Quant au successeur de Pierre, comment célèbre-t-il Noël, loin des principaux services religieux ?
Je ne peux pas donner à cette question une réponse claire quant à François parce que je ne le sais pas. Probablement les traditions de célébration de Noël en Argentine sont un peu différentes des traditions en Allemagne et en particulier en Bavière. Le Pape Benoît est un fan des traditions de Noël et naturellement, au Monastère Mater Ecclesiae il y a aussi une belle Crèche, il y a des décors de crèche, un arbre de Noël, la chapelle est décorée avec une crèche et un arbre de Noël.
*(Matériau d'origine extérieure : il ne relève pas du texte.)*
Lemma next_lib_settled blocks s a : branch_inv blocks s ->
  settled blocks (dpos_proposed_irreversible_blocknum (common s)) (calc_dpos_last_irreversible (common s) a).
Proof.
  intros Hinv. destruct (bi_proposed _ _ Hinv) as [Hb Hp].
  destruct (calc_dpos_elem (common s) a) as [->|Hin]; [split; [lia|by left]|].
  apply list_elem_of_fmap in Hin as ([a' v] & -> & Hin%elem_of_map_to_list). cbn. destruct (a' =? a).
  - split; [lia|done].
  - by apply (bi_implied _ _ Hinv a').
Qed.

Lemma last_ok_step blocks s when conf p s' : branch_inv blocks s -> next s when conf = Ok p -> completes p s' ->
  block_num (common s) + 1 < 2 ^ 32 -> forall n,
  last_ok (Confirmation (block_num (common s) + 1) (producer p) conf n :: blocks) s'.
Proof.
  intros Hinv Hnext Hcomp HN n. pose proof (bi_num _ _ Hinv) as HN1.
  destruct (next_inv _ _ _ _ Hnext) as (_ & _ & Hnum & _ & _ & _ & Hprev & Hprom).
  destruct (completes_common _ _ Hcomp) as [Hc Hpend]. rewrite wrap32_id in Hnum by (unfold_widths; lia).
  intros b Hb. rewrite Hc.
  assert (Hle : conf_num b <= block_num (common s) + 1).
  { apply elem_of_cons in Hb as [->|Hb]; [cbn; lia|]. pose proof (bi_nums _ _ Hinv b Hb). lia. }
  destruct (was_pending_promoted p).
  - destruct Hprom as (Hne & Hlib & Hact & -> & _). destruct (decide (conf_producer b = producer p)) as [->|Hbp].
    { rewrite lookup_insert_eq. lia. }
    rewrite lookup_insert_ne by done. rewrite promoted_map_lookup. apply elem_of_cons in Hb as [->|Hb]; [done|].
    case_decide as Hin.
    + rewrite (proj2 (Z.eqb_neq _ _) Hbp). pose proof (bi_last _ _ Hinv b Hb) as Hl.
      destruct (producer_to_last_produced (common s) !! conf_producer b) as [v|]; cbn; [done|]. destruct Hl as [_ Hl]. specialize (Hl Hne). lia.
    + split; [done|]. intros Hne'. destruct Hpend as [->|[_ E]]; [lia|done].
  - destruct Hprom as (Hact & -> & _). destruct (decide (conf_producer b = producer p)) as [->|Hbp].
    { rewrite lookup_insert_eq. lia. }
    rewrite lookup_insert_ne by done. apply elem_of_cons in Hb as [->|Hb]; [done|].
    pose proof (bi_last _ _ Hinv b Hb) as Hl. destruct (producer_to_last_produced (common s) !! conf_producer b) as [v|]; [done|].
    rewrite Hact. destruct Hl as [Hn Hl]. split; [done|]. intros Hne'. destruct Hpend as [->|[-> E]]; [lia|]. rewrite Hprev in *.
    apply Hl. congruence.
Qed.

Lemma branch_inv_step blocks s when conf p s' : branch_inv blocks s -> 0 <= conf <= block_num (common s) + 1 ->
  block_num (common s) + 1 < 2 ^ 32 -> (length (producers (active_schedule (common s))) <= 125)%nat ->
  next s when conf = Ok p -> completes p s' ->
  branch_inv (Confirmation (block_num (common s) + 1) (producer p) conf (length (producers (active_schedule (common s)))) :: blocks) s'.
Proof.
  intros Hinv Hconf HN Hlen Hnext Hcomp. pose proof (bi_num _ _ Hinv) as HN1.
  pose proof (last_ok_step _ _ _ _ _ _ Hinv Hnext Hcomp HN (length (producers (active_schedule (common s))))) as Hlast.
  pose proof (fun b Hb Hp => next_confirms_later _ _ _ _ _ b Hinv Hnext Hconf HN Hb Hp) as Hlater.
  destruct (next_inv _ _ _ _ Hnext) as (_ & _ & Hnum & Hcc & Hprop & Hlib & _ & Hprom).
  rewrite wrap32_id in Hnum by (unfold_widths; lia).
  set (b0 := Confirmation _ _ _ _) in *.
  destruct (counted_tracked blocks (common s) b0 ltac:(lia) HN (bi_nums _ _ Hinv) (bi_tracked _ _ Hinv) (proj1 (bi_window _ _ Hinv))
    (proj2 (bi_window _ _ Hinv)) eq_refl (proj1 Hconf) eq_refl Hlen (bi_proposed _ _ Hinv)) as (Htr & Hmono & Hwin & Hset).
  pose proof (next_lib_settled blocks s (producer p) Hinv) as Hl.
  destruct (completes_common _ _ Hcomp) as [Hc _]. cbn [conf_confirmed b0] in Htr, Hmono, Hwin, Hset.
  pose proof (bi_window _ _ Hinv) as [Hw0 Hw].
  split; rewrite ?Hc, ?Hnum, ?Hcc, ?Hprop, ?Hlib; try done.
  - lia.
  - intros b Hb. apply elem_of_cons in Hb as [->|Hb]; [cbn; lia|]. pose proof (bi_nums _ _ Hinv b Hb). lia.
  - lia.
  - intros k. rewrite confirmers_cons. destruct (confirms b0 k) eqn:Ek; [|apply Hinv]. constructor; [|apply Hinv].
    intros (b & Hb & Hbp & Hbk%confirms_iff)%elem_of_confirmers. apply confirms_iff in Ek. specialize (Hlater b Hb Hbp). cbn in Ek. lia.
  - by apply settled_cons with (dpos_proposed_irreversible_blocknum (common s)).
  - assert (Hown : settled (b0 :: blocks) (counted (common s) conf).2 (dpos_proposed_irreversible_blocknum (common s))).
    { apply settled_cons with (dpos_proposed_irreversible_blocknum (common s)); [|done]. destruct (bi_proposed _ _ Hinv) as [? ?]. by split; [lia|]. }
    assert (Hold : forall a v, producer_to_last_implied_irb (common s) !! a = Some v -> settled (b0 :: blocks) (counted (common s) conf).2 v).
    { intros a v Hv. apply settled_cons with (dpos_proposed_irreversible_blocknum (common s)); [by apply (bi_implied _ _ Hinv a)|done]. }
    intros a v Hv. destruct (was_pending_promoted p).
    + destruct Hprom as (_ & _ & _ & _ & E). rewrite E, promoted_map_lookup in Hv. case_decide; [|done]. injection Hv as <-.
      destruct (a =? producer p); [done|]. destruct (producer_to_last_implied_irb (common s) !! a) as [v|] eqn:Ev; cbn; [by apply (Hold a)|].
      rewrite Hlib. by apply settled_cons with (dpos_proposed_irreversible_blocknum (common s)).
    + destruct Hprom as (_ & _ & E). rewrite E in Hv. apply lookup_insert_Some in Hv as [[_ <-]|[_ Hv]]; [done|by apply (Hold a)].
Qed.

Lemma legacy_branch_inv blocks s : legacy_branch blocks s -> counts_within blocks -> branch_inv blocks s.
Proof.
  induction 1 as [key ts account chain_id s H|blocks s when conf p s' _ IH Hconf HN Hlen Hnext Hcomp]; intros Hin.
  2:{ apply Forall_cons in Hin as [Hc Hin]. cbn in Hc. eapply branch_inv_step; [by apply IH|lia|done..]. }
  unfold legacy_genesis in H. cbv zeta in H. inv_result.
  assert (Hs : forall v, 0 <= v -> settled [] v 0) by (intros v Hv; split; [lia|by left]).
  split; cbn [common block_num confirm_count dpos_proposed_irreversible_blocknum dpos_irreversible_blocknum
    producer_to_last_implied_irb]; change (header_block_num _) with 1; try done; try (by apply Hs); try (by intros b ?%elem_of_nil); try lia.
  intros k. constructor.
Qed.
C'est-à-dire les coutumes significatives autour de Noël, nous aident à entrer dans le mystère de la Nativité. C’est perceptible au monastère avec beaucoup de clarté. Évidemment nous chantons des chants de Noël. Non seulement d’Allemagne, mais aussi italiens, mais dans leur majorité des allemands. Nous chantons des chants classiques, évidemment aussi, lors du service religieux. Souvent nous chantons à côté de l’arbre de Noël et nous écoutons des histoires de Noël d’ici et d’ailleurs. La cuisine est en grande partie italienne mais avec une touche bavaroise et du Tyrol autrichien.
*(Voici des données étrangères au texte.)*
(* ===== verification/UndoIndex.v ===== *)
(** * The tables of the chain database

    [libraries/chaindb/include/chainbase/undo_index.hpp]: a table with a primary
    key and ordered unique indices over it, whose changes can be undone session
    by session.  Nodes live at addresses, as in the shared memory: the indices
    and the list of removed values hold addresses, an old value points to its
    node, and an [undo_state] points into the two lists.  A pointer that dangles
    is [assert_failed] when it is followed.  An index is the sequence of its
    nodes in order; how the AVL tree is balanced is not modelled.  Allocators and
    memory layout are left out. *)

From S2P Require Import Prelude.
Open Scope Z_scope.

(** A constructor or a modifier may throw; a modifier has then changed the value
    in part. *)
Record undo_state : Set := UndoState {
  old_values_end : option Z;
  removed_values_end : option Z;
  old_next_id : Z;
  ctime : Z
}.

Section UndoIndex.
Context {value : Type}.

Record node : Type := Node { _item : value; _mtime : Z; erased_flag : bool }.
Record old_node : Type := OldNode { old_address : Z; old_item : value; old_mtime : Z; _current : Z }.

(** The stack of sessions has the last one first; [_indices] has index 0 first. *)
Record undo_index : Type := UndoIndex {
  nodes : gmap Z node;
  next_address : Z;
  _indices : list (list Z);
  _undo_stack : list undo_state;
  _old_values : list old_node;
  _removed_values : list Z;
  _next_id : Z;
  _revision : Z;
  _monotonic_revision : Z
}.

Definition empty_undo_index (num_indices : nat) : undo_index := UndoIndex ∅ 0 (replicate num_indices []) [] [] [] 0 0 0.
Les biscuits de Noël ont un rôle important?
Les biscuits sont fondamentaux! Mais les biscuits de Noël, c’est Noël, ils doivent donc être mangés en abondance.
Votre saveur préférée?
Je suis un grand fan de tout ce qui a à voir avec le chocolat et les fruits secs, et s’il y a quelque chose qui a du chocolat et des noix, alors je suis le premier à me servir.

Une tradition de l’Autriche du nord, que vous connaissez bien, c’est la « lumière de la Paix de la Crèche » (ndt en allemand ORF-Friedenslicht aus Bethlehem, une initiative de 1985, précisément de la station de radio ORF, cf. fr.wikipedia.org). Quelle importance cela a-t-il pour vous ou pour les Papes ?
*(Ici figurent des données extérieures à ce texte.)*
Lemma emplace_fails : fits secondary (_next_id s) v (contents_of P) = false ->
  exists s', emplace secondary s c = (s', Throw std_logic_error) /\ repr loc P Cs s' /\ same_rest s s'.
Proof.
  intros Hfit. destruct (repr_indices _ _ _ _ Hr) as (l & ls & Hix & Hl & Hls & _ & Hord).
  unfold emplace. rewrite Hcons, Hix. cbn [tail head_index head].
  pose proof (insert_impl_spec _ secondary p ls Hsw (emplace_ordered (Node v 0 false) _ _ Hls Hord) (emplace_new_in_no_index ls Hls)) as Hspec.
  destruct (insert_impl _ secondary p ls) as [ls' [|]]; cbn in Hspec.
  - destruct Hspec as [Hord' Hins]. pose proof (emplace_located 0) as Hloc'. destruct emplace_loc as [Hp Hext]. rewrite <- Hp in Hins.
    pose proof (indices_insert _ _ _ _ _ _ _ _ Hloc' Hext emplace_unused eq_refl Hls Hins) as Hls'.
    pose proof (ordered_fits value_id secondary _ _ _ _ (_next_id s) _ Hloc' Hls' Hord' (lookup_insert_eq _ _ _) eq_refl) as Hyes.
    unfold contents_of in Hyes. rewrite live_of_insert in Hyes. cbn in Hyes. rewrite fmap_insert, fits_insert in Hyes. unfold contents_of in Hfit. congruence.
  - destruct Hspec as [-> _]. eexists. split; [reflexivity|]. split; [|done]. unfold head_index. rewrite Hix. cbn. destruct Hr. split; cbn; try done.
    + intros q Hq. specialize (rp_fresh q Hq). lia.
    + eapply Forall_impl; [exact rp_old_fresh|]. cbn. lia.
    + by rewrite <- Hix.
    + by rewrite <- Hix.
Qed.

(** The lists of sessions know nothing of the new object. *)
Lemma emplace_segments stack olds rems : segments loc Cs stack olds rems -> segments loc' Cs stack olds rems.
Proof.
  apply segments_ext. intros C i HC Hi. apply emplace_loc. pose proof (chain_ids _ _ _ _ _ _ _ Hc HC Hi). lia.
Qed.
J’ai fait la connaissance de cette tradition quand on nous a demandé s’il était possible de remettre la lumière de la paix à Benoît lors d’une audience. Nous avons à la maison c’est à dire au Monastère, cette belle lanterne qu’on lui a remis. Cela continue ici, la lumière de la paix est toujours allumée à Noël, avec la petite lumière qui provient de la lanterne.

Dites-nous encore quel fut votre plus cadeau de Noël, dans votre enfance?

Dans mon enfance, on m’a offert un Mélodica (ndt harmonica avec clavier). Je m’en rappelle bien, parce que chez nous, la nuit de Noël avait une partie religieuse classique et une partie de remise des cadeaux. Chez nous nous étions musiciens et chaque enfant jouait d’un instrument. Je me rappelle qu’un Noël, j’avais six ou sept ans, on m’a donné un Mélodica. J’étais très content.

Noël est une occasion où beaucoup de personnes vont à l’église alors que le reste de l’année elles la voient de l’extérieur. Est-ce que cela vous fait plaisir ou bien vous rend triste ?

Non; bien sûr, cela me fait plaisir. Cela me fait plaisir surtout que chaque personne qui trouve le chemin de la maison de Dieu dans le service divin, parce que c’est important : la foi ne vit pas que d’indices intellectuels ou de considérations rationnelles. La foi vit de la compréhension, de l’écoute. La foi vit de la rencontre, surtout de la rencontre avec les sacrements et en particulier avec le Sacrement de l’Eucharistie. Et si beaucoup de personnes trouvent leur chemin dans l’Eucharistie seulement à Noël, je suis content ; cependant cela me provoque de la tristesse que le reste de l’année ou les dimanches, ils vivent sans l’Eucharistie. Pourtant, il est important de ne pas décevoir les gens mais plutôt de les aider,- même si la foi est en train d’étouffer– et d’aller les chercher à l’endroit même où il sont pour le moment.

Si quelqu’un vous demande: Excellence pouvez-vous me démontrer que Dieu existe? Que répondriez-vous ?

Il n’y aucune preuve de l’existence d’un Dieu ou de preuve que Dieu n’existe pas. La foi ne fonctionne pas à base de preuves. La foi vit par le témoin et par le témoignage. Si je suis convaincu par un témoin et également par ce qu’il dit, alors la foi s’embrase. Tout le reste ne conduit pas à la foi mais reste en dehors d’elle. Cela s’applique en particulier à notre époque.


Quel est votre plus grand souhait personnel pour Noël?

Pour ma part, mon plus grand souhait est que les gens trouvent la paix dans celui qui s’est transformé en notre paix: l’enfant nouveau né à Bethléem, Jésus Christ.